:: TRY IT ::
Copy the data below verbatim, leaving no line out.

:: DATA SUPPLIED ::
==*==
Lemma begin_locked_run fault clock holder c :
  ledger c = Some (rows c) → locks c = Some (lock_rows c) →
  begin_locked fault clock holder (fresh c) =
    (Ok tt, World c (Some (with_locks [(holder, clock PInsertLock)] c)) None None [] []) ∧ lock_rows c = [] ∨
  ∃ e, begin_locked fault clock holder (fresh c) = (Err e, fresh c).
Proof.
  intros _ Hl. unfold begin_locked, try_except, begin_immediate, db_call. rewrite run_bind. destruct (fault PBegin) as [e|].
  { right. cbn. destruct (is_lock_error e || _); by eexists. }
  rewrite run_bind_get. cbn [txn put_st with_txn fst snd]. destruct (fault PInsertLock) as [e|].
  { right. cbn. destruct (is_lock_error e || _); by eexists. }
  unfold insert_lock. rewrite run_bind_get. cbn [visible with_txn txn committed current current_started applied skipped].
  rewrite Hl.
  destruct (lock_rows c) as [|r l]; [by left|right]. cbn. destruct (is_lock_error _ || _); by eexists.
Qed.

Lemma opening_run fault clock batch holder c r w :
  opening fault clock batch holder (fresh c) = (r, w) →
  same c (committed w) ∧
  (is_ok r = true → txn w = Some (with_locks [(holder, clock PInsertLock)] (committed w)) ∧ applied w = [] ∧ skipped w = [] ∧
     NoDup (key <$> batch)).
Proof.
  unfold opening, raise_if. rewrite run_bind_lift. destruct (fail_if _ _ _) eqn:Ef; [|by intros [= <- <-]].
  apply fail_if_ok, negb_false_iff, bool_decide_eq_true in Ef.
  rewrite run_bind. unfold db_call at 1. destruct (fault PConnect); [by intros [= <- <-]|]. cbn [mret M_ret].
  rewrite run_bind. unfold db_call at 1. destruct (fault PConfigure); [by intros [= <- <-]|]. cbn [mret M_ret].
  rewrite run_bind. unfold try_except. destruct (schema_run fault c) as (r0 & c1 & -> & Hsame & Hok).
  destruct r0 as [[]|e]; [|destruct (is_lock_error e); by intros [= <- <-]]. destruct (Hok eq_refl) as [Hl Hk].
  destruct Hsame as (H1 & H2 & H3). rewrite <-H1 in Hl. rewrite <-H2 in Hk.
  destruct (begin_locked_run fault clock holder c1 Hl Hk) as [[-> Hno]|[e ->]]; intros [= <- <-]; by split_and!.
Qed.

Lemma transaction_run x0 log auth fault clock batch holder t w r w' d : tame_batch batch →
  txn w = Some (with_locks [(holder, t)] d) → committed w = d → ledger_true x0 log d → lock_rows d = [] → applied w = [] → skipped w = [] →
  transaction accesses run_sql auth fault clock batch holder w = (r, w') →
  match r with
  | Err _ => committed w' = d
  | Ok _ => ∃ newly, newly `sublist_of` batch ∧ ledger_true x0 (log ++ newly) (committed w') ∧ lock_rows (committed w') = [] ∧
      applied w' = key <$> newly ∧ key <$> batch ≡ₚ applied w' ++ skipped w' ∧ ∀ m, m ∈ batch → applied_row m (committed w')
  end.
Proof.
  intros Htame Ht Hc Hlog Hnl Ha Hs. unfold transaction. rewrite run_bind.
  pose proof (inside_each d auth fault clock batch w) as Hin. unfold post in Hin.
  destruct (apply_each accesses run_sql auth fault clock batch w) as [[u|e] w1] eqn:E; cbn [snd] in Hin;
    [|intros [= <- <-]; apply Hin; by split; [|eexists]].
  assert (ledger_true x0 log (with_locks [(holder, t)] d)) as Hlog1 by (by eapply ledger_true_same; [..|exact Hlog]).
  destruct (apply_each_ok x0 auth fault clock batch log w u w1 (with_locks [(holder, t)] d) Htame ltac:(by eexists) Ht Hlog1 E) as (newly & sk & d' & Hsub & Hd' & Hc' & Hl' & Hlog' & Ha' & Hs' & Hp & Hrows).
  rewrite run_bind. unfold db_call. destruct (fault PUnlock); [by intros [= <- <-]; congruence|]. cbn [unlock modify_st fst snd].
  unfold commit, db_call. destruct (fault PCommit); [intros [= <- <-]; unfold write; rewrite Hd'; cbn; congruence|]. intros [= <- <-].
  unfold write. rewrite Hd'. cbn [visible with_txn txn with_committed committed applied skipped].
  exists newly. rewrite Ha', Hs', Ha, Hs. cbn [app]. split_and!; [done| | |done|done|].
  - by eapply ledger_true_same; [..|exact Hlog'].
  - unfold lock_rows. cbn [locks]. rewrite Hl'. cbn. by rewrite String.eqb_refl.
  - intros m Hm. destruct (Hrows m Hm) as (e & He). by exists e.
Qed.

(** What a run of the first transaction means for the log. *)
Definition applies (x0 : D) (log : list Migration) (batch : list Migration) (o : outcome) c c' : Prop :=
  match o with
  | Over (Ok (a, sk)) => ∃ newly, newly `sublist_of` batch ∧ ledger_true x0 (log ++ newly) c' ∧ a = key <$> newly ∧
      key <$> batch ≡ₚ a ++ sk ∧ ∀ m, m ∈ batch → applied_row m c'
  | _ => same c c'
  end.

Lemma apply_section_run x0 log auth fault clock batch holder c o c' : tame_batch batch →
  ledger_true x0 log c → lock_rows c = [] → apply_section accesses run_sql auth fault clock batch holder c = (o, c') →
  applies x0 log batch o c c' ∧ lock_rows c' = [].
Proof.
  intros Htame Hlog Hnl. unfold apply_section. destruct (opening fault clock batch holder (fresh c)) as [r w] eqn:Eo.
  apply opening_run in Eo as [Hsame Hok]. destruct Hsame as (H1 & H2 & H3). destruct r as [u|e]; [|intros [= <- <-]; split; [done|congruence]].
  destruct (Hok eq_refl) as (Ht & Ha & Hs & _). unfold batch_section.
  destruct (transaction accesses run_sql auth fault clock batch holder w) as [r w'] eqn:Et.
  eapply (transaction_run x0 log) in Et; [|exact Htame|exact Ht|done|by eapply ledger_true_same; [..|exact Hlog]|congruence|done|done].
  destruct r as [u'|e].
  - intros [= <- <-]. destruct Et as (newly & Hsub & Hlog' & Hnl' & -> & Hp & Hrows). split; [|done]. exists newly. by split_and!.
  - intros H. assert (c' = committed w ∧ match o with Over (Ok _) => False | _ => True end) as [-> Ho].
    { rewrite <-Et. destruct (exn_in e _); [by injection H as <- <-|]. destruct (current _); by injection H as <- <-. }
    destruct o as [[[a sk]|]|]; [done|..]; split; (done || congruence).
Qed.

Lemma entry_run fault p m w d : txn w = Some d →
  entry fault p m w = (match fault p with
                       | Some e => Err e
                       | None => match ledger d with Some l => Ok (dict_get l (key m)) | None => fail ForeignExc "no such table" end
                       end, w).
Proof.
  intros Hd. unfold entry, db_call. destruct (fault p); [done|]. rewrite run_bind. unfold ledger_rows.
  rewrite run_bind_get, (visible_txn _ _ Hd). by destruct (ledger d).
Qed.

Lemma put_row_run k e w d l : txn w = Some d → ledger d = Some l → put_row k e w = (Ok tt, with_txn (Some (with_ledger (dict_set l k e) d)) w).
Proof.
  intros Hd Hl. unfold put_row. rewrite run_bind. unfold ledger_rows. rewrite run_bind_get, (visible_txn _ _ Hd), Hl.
  unfold write, modify_st. cbn [mret M_ret]. by rewrite Hd.
Qed.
==*==
:: TASK OUTPUT ::
Lemma begin_locked_run fault clock holder c :
  ledger c = Some (rows c) → locks c = Some (lock_rows c) →
  begin_locked fault clock holder (fresh c) =
    (Ok tt, World c (Some (with_locks [(holder, clock PInsertLock)] c)) None None [] []) ∧ lock_rows c = [] ∨
  ∃ e, begin_locked fault clock holder (fresh c) = (Err e, fresh c).
Proof.
  intros _ Hl. unfold begin_locked, try_except, begin_immediate, db_call. rewrite run_bind. destruct (fault PBegin) as [e|].
  { right. cbn. destruct (is_lock_error e || _); by eexists. }
  rewrite run_bind_get. cbn [txn put_st with_txn fst snd]. destruct (fault PInsertLock) as [e|].
  { right. cbn. destruct (is_lock_error e || _); by eexists. }
  unfold insert_lock. rewrite run_bind_get. cbn [visible with_txn txn committed current current_started applied skipped].
  rewrite Hl.
  destruct (lock_rows c) as [|r l]; [by left|right]. cbn. destruct (is_lock_error _ || _); by eexists.
Qed.

Lemma opening_run fault clock batch holder c r w :
  opening fault clock batch holder (fresh c) = (r, w) →
  same c (committed w) ∧
  (is_ok r = true → txn w = Some (with_locks [(holder, clock PInsertLock)] (committed w)) ∧ applied w = [] ∧ skipped w = [] ∧
     NoDup (key <$> batch)).
Proof.
  unfold opening, raise_if. rewrite run_bind_lift. destruct (fail_if _ _ _) eqn:Ef; [|by intros [= <- <-]].
  apply fail_if_ok, negb_false_iff, bool_decide_eq_true in Ef.
  rewrite run_bind. unfold db_call at 1. destruct (fault PConnect); [by intros [= <- <-]|]. cbn [mret M_ret].
  rewrite run_bind. unfold db_call at 1. destruct (fault PConfigure); [by intros [= <- <-]|]. cbn [mret M_ret].
  rewrite run_bind. unfold try_except. destruct (schema_run fault c) as (r0 & c1 & -> & Hsame & Hok).
  destruct r0 as [[]|e]; [|destruct (is_lock_error e); by intros [= <- <-]]. destruct (Hok eq_refl) as [Hl Hk].
  destruct Hsame as (H1 & H2 & H3). rewrite <-H1 in Hl. rewrite <-H2 in Hk.
  destruct (begin_locked_run fault clock holder c1 Hl Hk) as [[-> Hno]|[e ->]]; intros [= <- <-]; by split_and!.
Qed.

Lemma transaction_run x0 log auth fault clock batch holder t w r w' d : tame_batch batch →
  txn w = Some (with_locks [(holder, t)] d) → committed w = d → ledger_true x0 log d → lock_rows d = [] → applied w = [] → skipped w = [] →
  transaction accesses run_sql auth fault clock batch holder w = (r, w') →
  match r with
  | Err _ => committed w' = d
  | Ok _ => ∃ newly, newly `sublist_of` batch ∧ ledger_true x0 (log ++ newly) (committed w') ∧ lock_rows (committed w') = [] ∧
      applied w' = key <$> newly ∧ key <$> batch ≡ₚ applied w' ++ skipped w' ∧ ∀ m, m ∈ batch → applied_row m (committed w')
  end.
Proof.
  intros Htame Ht Hc Hlog Hnl Ha Hs. unfold transaction. rewrite run_bind.
  pose proof (inside_each d auth fault clock batch w) as Hin. unfold post in Hin.
  destruct (apply_each accesses run_sql auth fault clock batch w) as [[u|e] w1] eqn:E; cbn [snd] in Hin;
    [|intros [= <- <-]; apply Hin; by split; [|eexists]].
  assert (ledger_true x0 log (with_locks [(holder, t)] d)) as Hlog1 by (by eapply ledger_true_same; [..|exact Hlog]).
  destruct (apply_each_ok x0 auth fault clock batch log w u w1 (with_locks [(holder, t)] d) Htame ltac:(by eexists) Ht Hlog1 E) as (newly & sk & d' & Hsub & Hd' & Hc' & Hl' & Hlog' & Ha' & Hs' & Hp & Hrows).
  rewrite run_bind. unfold db_call. destruct (fault PUnlock); [by intros [= <- <-]; congruence|]. cbn [unlock modify_st fst snd].
  unfold commit, db_call. destruct (fault PCommit); [intros [= <- <-]; unfold write; rewrite Hd'; cbn; congruence|]. intros [= <- <-].
  unfold write. rewrite Hd'. cbn [visible with_txn txn with_committed committed applied skipped].
  exists newly. rewrite Ha', Hs', Ha, Hs. cbn [app]. split_and!; [done| | |done|done|].
  - by eapply ledger_true_same; [..|exact Hlog'].
  - unfold lock_rows. cbn [locks]. rewrite Hl'. cbn. by rewrite String.eqb_refl.
  - intros m Hm. destruct (Hrows m Hm) as (e & He). by exists e.
Qed.

(** What a run of the first transaction means for the log. *)
Definition applies (x0 : D) (log : list Migration) (batch : list Migration) (o : outcome) c c' : Prop :=
  match o with
  | Over (Ok (a, sk)) => ∃ newly, newly `sublist_of` batch ∧ ledger_true x0 (log ++ newly) c' ∧ a = key <$> newly ∧
      key <$> batch ≡ₚ a ++ sk ∧ ∀ m, m ∈ batch → applied_row m c'
  | _ => same c c'
  end.

Lemma apply_section_run x0 log auth fault clock batch holder c o c' : tame_batch batch →
  ledger_true x0 log c → lock_rows c = [] → apply_section accesses run_sql auth fault clock batch holder c = (o, c') →
  applies x0 log batch o c c' ∧ lock_rows c' = [].
Proof.
  intros Htame Hlog Hnl. unfold apply_section. destruct (opening fault clock batch holder (fresh c)) as [r w] eqn:Eo.
  apply opening_run in Eo as [Hsame Hok]. destruct Hsame as (H1 & H2 & H3). destruct r as [u|e]; [|intros [= <- <-]; split; [done|congruence]].
  destruct (Hok eq_refl) as (Ht & Ha & Hs & _). unfold batch_section.
  destruct (transaction accesses run_sql auth fault clock batch holder w) as [r w'] eqn:Et.
  eapply (transaction_run x0 log) in Et; [|exact Htame|exact Ht|done|by eapply ledger_true_same; [..|exact Hlog]|congruence|done|done].
  destruct r as [u'|e].
  - intros [= <- <-]. destruct Et as (newly & Hsub & Hlog' & Hnl' & -> & Hp & Hrows). split; [|done]. exists newly. by split_and!.
  - intros H. assert (c' = committed w ∧ match o with Over (Ok _) => False | _ => True end) as [-> Ho].
    { rewrite <-Et. destruct (exn_in e _); [by injection H as <- <-|]. destruct (current _); by injection H as <- <-. }
    destruct o as [[[a sk]|]|]; [done|..]; split; (done || congruence).
Qed.

Lemma entry_run fault p m w d : txn w = Some d →
  entry fault p m w = (match fault p with
                       | Some e => Err e
                       | None => match ledger d with Some l => Ok (dict_get l (key m)) | None => fail ForeignExc "no such table" end
                       end, w).
Proof.
  intros Hd. unfold entry, db_call. destruct (fault p); [done|]. rewrite run_bind. unfold ledger_rows.
  rewrite run_bind_get, (visible_txn _ _ Hd). by destruct (ledger d).
Qed.

Lemma put_row_run k e w d l : txn w = Some d → ledger d = Some l → put_row k e w = (Ok tt, with_txn (Some (with_ledger (dict_set l k e) d)) w).
Proof.
  intros Hd Hl. unfold put_row. rewrite run_bind. unfold ledger_rows. rewrite run_bind_get, (visible_txn _ _ Hd), Hl.
  unfold write, modify_st. cbn [mret M_ret]. by rewrite Hd.
Qed.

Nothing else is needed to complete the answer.